While he accepts our new normal as best as he can, I can’t help but feel guilty all over again each time I see his eyes linger in the spots my dad always could be found in.
I hate myself a little more each day as time continues to pass.
I end up sending a text to Callum, Grant, and Dean on Christmas Eve.
It’s late, close to midnight, while the world outside is silent except for the soft whisper of wind against the windows.
The house is dim, lit only by the glow of the tree in the corner, its lights blinking lazily.
Eli is asleep upstairs, his stocking already filled as he dreams, blissfully unaware of how everything else in my life has completely fallen apart.
The message sits half-typed on my phone for nearly an hour before I finally hit send.
My fingers hover over the screen, trembling, because I know exactly what I’m doing. I’m drawing a line that I can’t uncross.
It isn’t a holiday text, not even close.
There’s no “Merry Christmas” or “Hope you’re all safe and warm.”
It’s just a few short sentences that feel like cutting out pieces of my heart and tossing them away every time I read them.
I can’t talk to you anymore. Please don’t contact me again. Eli and I are moving soon. Good luck to you all.
That’s it.
No further explanations. No goodbyes.
Then I do the most cowardly thing of all.
Before any of them can respond, before I can see a single gray bubble pop up or hear my phone buzz and completely send me into another downward spiral, I block them.
All three.
My fingers move fast, the motions mechanical and practiced. Callum’s first, then Grant, then Dean.
Each block feels like ripping another piece of my soul right out of my body.
It’s cowardly, I know.
Maybe even cruel, but I can’t risk it. Not tonight when I’m already hanging on by a thread.
Because if I see one of their names light up my screen, if I see even a single message bubble appear, I know I’ll cave. I’ll open it, I’ll read it, and then I’ll start second-guessing everything all over again.
So I get ahead of the curve and make the first cut.
When it’s done, I set the phone face down on the coffee table and just sit there, staring at the blinking lights on the tree until they blur.
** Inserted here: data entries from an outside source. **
(** What the registry of replies answers: whether it admits the reply ([Some capacity] where
    it does not), what feeding a chunk gives, and whether the complete reply is handed over. *)
Record Assembling := { refused : option bool; fed : option bool; handed : bool }.

Definition receive_chunk w rid (payload : bytes) (a : Assembling) : World * (option ResponseData + IpcError) :=
  match decode_reply_chunk_meta payload 0 with
  | Ok (total_size, total_chunks, index, _) =>
      let '(w, early) :=
        if index =? 0 then
          match refused a with
          | Some capacity => (w, Some (Chunk capacity))
          | None => (set_table w (alter (fun _ => Some (total_size, total_chunks)) rid (pending w)) (calls w), None)
          end
        else
          (w, if bool_decide (mjoin (pending w !! rid) = Some (total_size, total_chunks)) then None else Some (Chunk false)) in
      (w, match early, fed a with
          | Some e, _ => inr e
          | None, None => inr (Chunk false)
          | None, Some false => inl None
          | None, Some true => if handed a then inl (Some RHandle) else inr (Chunk false)
          end)
  | _ => (w, inr (Chunk false))
  end.

(** The errors of a reply that leave the call without an answer. *)
Definition unreadable (r : Reply) : option IpcError :=
  match r with inr (DecodeFailed e) => Some (DecodeFailed e) | inr Protocol => Some Protocol | inr Shm => Some Shm | _ => None end.

(** One frame whose payload has been read. *)
Definition on_frame w (hdr : FrameHeader) (payload : bytes) (room : bool) (mapping : Mapping) (a : Assembling) : res Empty_set World :=
  let rid := request_id hdr in
  if bool_decide (head payload = Some (byte.of_Z (as_byte Release))) && is_ctrl (flags hdr) then
    let '(s, _, e) := receive_release Client (core w) hdr payload in
    let w := set_core w s in
    Ok (match e with Some _ => end_begin w ProtocolError | None => w end)
  else if is_signal_flag (flags hdr) then
    Ok (if bool_decide (payload = [Byte.x02]) then w
        else if bool_decide (payload = [Byte.x09]) then end_begin w LocalClose
        else end_begin w ProtocolError)
  else if negb (is_response (flags hdr)) then Ok (response_failed w rid Protocol)
  else if is_ctrl (flags hdr) then Ok (complete_pending w rid (inl (RInline payload)))
  else if is_chunked (flags hdr) then
    match pending w !! rid with
    | None => Ok w
    | Some _ =>
        let '(w, r) := receive_chunk w rid payload a in
        Ok (match r with
            | inl (Some response) => complete_pending w rid (inl response)
            | inl None => w
            | inr (Chunk true) => complete_pending w rid (inr (response_failure (Chunk true)))
            | inr e => response_failed w rid e
            end)
    end
  else
    let? '(w, r) := decode_response w hdr payload room mapping in
    Ok (match unreadable r with Some e => response_failed w rid e | None => complete_pending w rid r end).

(** The block of a frame that is skipped is admitted and given back. *)
Definition skip_block w (hdr : FrameHeader) (payload : bytes) (room : bool) : res Empty_set World :=
  if is_buddy (flags hdr) && shm_allowed && (BUDDY_PAYLOAD_SIZE <=? blen payload) then
    let '(w, d) := decode_response_descriptor w (take (Z.to_nat BUDDY_PAYLOAD_SIZE) payload) in
    match d with
    | Ok (descriptor, _) =>
        let '(s, _, r) := admit_remote_loan (core w) (bp_loan_id descriptor) room in
        let w := set_core w s in
        match r with
        | Ok _ => end_read w (bp_loan_id descriptor)
        | Err _ => Ok (end_begin w ProtocolError)
        | Panic => Panic
        end
    | Err _ => Ok w
    | Panic => Panic
    end
  else Ok w.

(** A frame whose payload finds no memory. *)
Definition on_oversized w (hdr : FrameHeader) (payload : bytes) (room : bool) : res Empty_set World :=
  let? w := skip_block w hdr payload room in
  Ok (response_failed w (request_id hdr) Io).

(** A header that cannot be one. *)
Definition framing_failed w : World := fail_pending (end_begin w ProtocolError).

(** ** Runs *)

(** What else happens to the core: reads and reclamations end, and loans of other calls are
    prepared and dropped. *)
Inductive CoreOp := Settle (n : Z) | EndRead (loan_id : Z) | PrepareLoan (handle seq : Z) (room1 room2 : bool) | DropLoan (id : Z).

Definition core_op (s : State) (op : CoreOp) : option State :=
  match op with
  | Settle n => match settle_reclaims s n with Ok s => Some s | _ => None end
  | EndRead id => match drop_remote s id with Ok s => Some s | _ => None end
  | PrepareLoan h sq r1 r2 => Some (prepare_loan_from s h sq r1 r2).1.1.1
  | DropLoan id => Some (drop_prepared s id).1
  end.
My chest aches in a way that doesn’t feel entirely physical, like there’s too much pain inside me and nowhere for it to go.
It’s so quiet that I can hear the clock ticking on the wall in the kitchen, counting down the last few minutes of Christmas Eve.
The sound is almost mocking.
I wish things could be different. I wish my life didn’t turn out this way.
If I could go back six years, I’d do everything differently.
I’d tell my dad the truth before it curdled into a secret that poisoned everything else.
I’d tell him what really happened, what I really felt back then before it became something twisted and forbidden by silence and time.